The fact that there’s enormous potential in the gigantic amount of data that’s generated every day can be agreed upon without exception. However, the risk associated with the use of this data must not be disregarded. The EDPB and the EDPS were of the same opinion in their review of the new Data Act. In their report, they criticise various points of the new legislative proposal and present solutions to bring it more in line with the General Data Protection Regulation and the ePrivacy Regulation. 

A first point of criticism from EDPB and EDPS, were the unclear terms and definitions within the new proposal. For example, the proposal doesn’t distinguish between personal and non-personal data, but simply refers to data. It’s obvious, however, that a distinction would be absolutely necessary here, especially with regard to the associated risks and legal provisions from, for example, the GDPR or the Charter of Fundamental Rights. Terms such as ‘product’ or ‘related services’ also cause confusion and risks due to the weak delimitation and containment. 

Another point criticised here in connection with its terminology is the concept of ‘exceptional needs’. According to the proposal, public bodies and union institutions, agencies or bodies may request access to data on the basis of an exceptional need. While it’s required that this need be demonstrated, when making the request, no other legal basis is required. Again, such a vague concept can’t possibly be sufficient as a basis for working, in some cases, with highly sensitive data. 

It's also unclear how the new proposal relates to other EU legislation, such as the GDPR, ePrivacy Regulation, Data Governance Act and Digital Market Act. Although it’s mentioned in the proposal that this shouldn’t affect the legal texts and is subordinate to the GDPR in conflict situations, when it comes to the processing of personal data, the open formulations in the individual articles and the lack of references again give reason for criticism. 

The EDPB and EDPS also criticised the fact that the user of the data and the data subject don’t necessarily have to be identical.

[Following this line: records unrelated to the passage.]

Lemma hash_and_correct_witness : exists p, hashed_inputs 2 = Some p /\
  (option_map fst (Gia_ManHashAnd p 2 4) = Some 6%Z /\ Gia_ManHashAndTry p 2 4 = Some (-1)%Z) /\
  exists l q, Gia_ManHashAnd p 2 4 = Some (l, q) /\
    gia_adds hash_ok p 1 (fun x => gia_value x p 2 && gia_value x p 4) l q /\ vCis q = vCis p /\ vCos q = vCos p /\
    forall r, hash_ok r -> gia_grows q r -> Gia_ManHashAndTry r 2 4 = Some l /\
      ((nObjs r < 2 ^ 24)%Z -> exists s t, Gia_ManHashAnd r 2 4 = Some (l, s) /\ pObjs s = pObjs r /\
        Gia_ManHashAnd r 4 2 = Some (l, t) /\ pObjs t = pObjs r).
Proof.
  destruct (hashed_inputs_ok 2) as (p & E & Hp & Hn); [done|]. exists p. split; [done|].
  split; [vm_compute in E; injection E as <-; vm_compute; split; reflexivity|].
  apply (hash_and_correct p 2 4); [done|rewrite Hn; lia|unfold gia_lit; rewrite Hn; lia..].
Defined.

(** C30. The other gates of a manager with a table: disjunction, majority, exclusive or and multiplexer, with their
    special cases for complemented arguments and their order, return literals of their functions, keep the invariant
    and the values of older literals, and add at most one, four, three and three objects. *)
Theorem hash_gates_correct p l0 l1 l2 : hash_ok p -> (nObjs p + 4 <= 2 ^ 24)%Z -> gia_lit p l0 -> gia_lit p l1 -> gia_lit p l2 ->
  let v l x := gia_value x p l in
  let adds n f r := exists l q, r = Some (l, q) /\ gia_adds hash_ok p n f l q in
  adds 1%Z (fun x => v l0 x || v l1 x) (Gia_ManHashOr p l0 l1) /\
  adds 4%Z (fun x => v l0 x && (v l1 x || v l2 x) || v l1 x && v l2 x) (Gia_ManHashMaj p l0 l1 l2) /\
  adds 3%Z (fun x => xorb (v l0 x) (v l1 x)) (Gia_ManHashXor p l0 l1) /\
  adds 3%Z (fun x => if v l0 x then v l1 x else v l2 x) (Gia_ManHashMux p l0 l1 l2).
Proof.
  intros Hok Hn H0 H1 H2 v adds.
  assert (forall l, gia_lit p l -> @am_is _ _ hash_manager p l (v l)) as Hv by (intros l Hl; by split).
  split; [|split; [|split]].
  - apply (hash_builds p 1); [lia|]. apply (@or_gate_builds _ _ hash_manager); auto.
  - apply (hash_builds p 4); [lia|]. apply (@maj_gate_builds _ _ hash_manager); auto.
  - apply (hash_builds p 3); [lia|]. apply HashXor_builds; auto.
  - apply (hash_builds p 3); [lia|]. apply HashMux_builds; auto.
Qed.

Lemma hash_gates_correct_witness : exists p, hashed_inputs 2 = Some p /\
  option_map fst (Gia_ManHashXor p 2 5) = Some 10%Z /\ option_map fst (Gia_ManHashMux p 2 4 3) = Some 9%Z /\
  let v l x := gia_value x p l in
  let adds n f r := exists l q, r = Some (l, q) /\ gia_adds hash_ok p n f l q in
  adds 1%Z (fun x => v 2%Z x || v 4%Z x) (Gia_ManHashOr p 2 4) /\
  adds 4%Z (fun x => v 2%Z x && (v 4%Z x || v 3%Z x) || v 4%Z x && v 3%Z x) (Gia_ManHashMaj p 2 4 3) /\
  adds 3%Z (fun x => xorb (v 2%Z x) (v 4%Z x)) (Gia_ManHashXor p 2 4) /\
  adds 3%Z (fun x => if v 2%Z x then v 4%Z x else v 3%Z x) (Gia_ManHashMux p 2 4 3).
Proof.
  destruct (hashed_inputs_ok 2) as (p & E & Hp & Hn); [done|]. exists p. split; [done|].
  assert (option_map fst (Gia_ManHashXor p 2 5) = Some 10%Z /\ option_map fst (Gia_ManHashMux p 2 4 3) = Some 9%Z) as [E1 E2].
  { vm_compute in E. injection E as <-. vm_compute. split; reflexivity. }
  split; [exact E1|]. split; [exact E2|]. apply (hash_gates_correct p 2 4 3); [done|rewrite Hn; lia|unfold gia_lit; rewrite Hn; lia..].
Defined.

(** C25. The table of a graph built without one, whose and-gates have ordered fanins, no two the same: [Gia_ManHashStart]
    and then [Gia_ManHashResize] pass their assertions, change only the two arrays of the table and give the invariant;
    the new table has at least twice as many entries as gates; before and after, a lookup answers the gate with the
    given fanins, in either order, or 0 when the graph has none.  [Gia_ManHashStop] empties both arrays. *)
Theorem hash_table_correct p : gia_ok p -> fGiaSimple p = false -> nBufs p = 0%Z -> vec (vHTable p) [] -> hashable p ->
  (Gia_ManAndNum p <= 2 ^ 24)%Z -> (nObjsAlloc p <= 33554467)%Z ->
  exists q r, Gia_ManHashStart p = Some q /\ q = set_hash p (vHash q) (vHTable q) /\ hash_ok q /\
    Gia_ManHashResize q = Some r /\ r = set_hash p (vHash r) (vHTable r) /\ hash_ok r /\
    (2 * Gia_ManAndNum p <= VecInt.nSize (vHTable r))%Z /\
    (forall l0 l1, gia_lit p l0 -> gia_lit p l1 -> l0 <> l1 ->
      exists l, Gia_ManHashLookupInt q l0 l1 = Some l /\ Gia_ManHashLookupInt r l0 l1 = Some l /\ looked_up p l0 l1 l) /\
    exists e, Gia_ManHashStop r = set_hash p e e /\ vec e [].
Proof.
  intros Hok Hsim Hbuf Ht Hh Ha Hal. destruct (HashStart_spec p Hok Hsim Hbuf Ht) as (q & E & Eq & Hq); [|done|].
  { unfold asked_size. pose proof (AndNum_le p Hok). destruct (_ =? _)%Z; cbn [negb]; lia. }
  assert (Gia_ManAndNum q = Gia_ManAndNum p) as En by by rewrite Eq.
  destruct (HashResize_spec q Hq) as (r & Er & Er' & Hr & n & Hn & Hsz & _); [by rewrite En|].
  exists q, r. split; [done|]. split; [done|]. split; [done|]. split; [done|]. split; [by rewrite Er', Eq|]. split; [done|].
  split; [by rewrite Hn, <- En|]. assert (pObjs q = pObjs p) as Eo by by rewrite Eq. assert (pObjs r = pObjs p) as Eo' by by rewrite Er', Eq.
  split; [|exists (Vec_IntErase (vHash p)); split; [rewrite Er', Eq; done|by constructor; cbn; unfold ABC_INT_MAX; try lia]].
  intros l0 l1 H0 H1 Hne.
  destruct (HashLookupInt_spec q l0 l1 Hq) as (l & El & Hl); [by unfold gia_lit, nObjs; rewrite Eo..|done|].
  destruct (HashLookupInt_spec r l0 l1 Hr) as (k & Ek & Hk); [by unfold gia_lit, nObjs; rewrite Eo'..|done|].
  apply (looked_up_objs q p _ _ _ (eq_sym Eo)) in Hl. apply (looked_up_objs r p _ _ _ (eq_sym Eo')) in Hk.
  exists l. split; [done|]. split; [|done]. rewrite Ek. f_equal.
  destruct Hl as [(i & _ & -> & Hi)|[-> Hno]], Hk as [(j & _ & -> & Hj)|[-> Hno']]; [|by destruct (Hno' i)|by destruct (Hno j)|done].
  destruct Hh as [_ Htw]. by rewrite (Htw i j _ _ Hi Hj).
Qed.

Further clarification is needed on how to handle the data in such cases so that the protection and transparency of the processing remain apparent to the data subject. Especially in cases where the data is shared with third parties by the user who isn’t the data subject, this may lead to discrepancies with other EU regulations. The question is also raised as to whether notification to the data subject should be required. However, the draft law leaves this open so far. 

Last but not least, it was criticised that the responsibilities of the authorities and the complaint procedure were not sufficiently clarified. Although a responsibility of national data protection authorities for monitoring the application of the proposal has been established as far as the protection of personal data is concerned. However, the drafting is far too vague here as well and leaves questions unanswered. There’s also a lack of a European cooperation framework, which seems highly questionable for a legislative proposal that also has a cross-border character. Likewise, the EDPB and EDPS recommend including a reference to the EDPS as the competent authority for supervision of the entire proposal.

In summary, it can be said that the Data Act proposal is a law with a lot of potential, but still requires some corrections.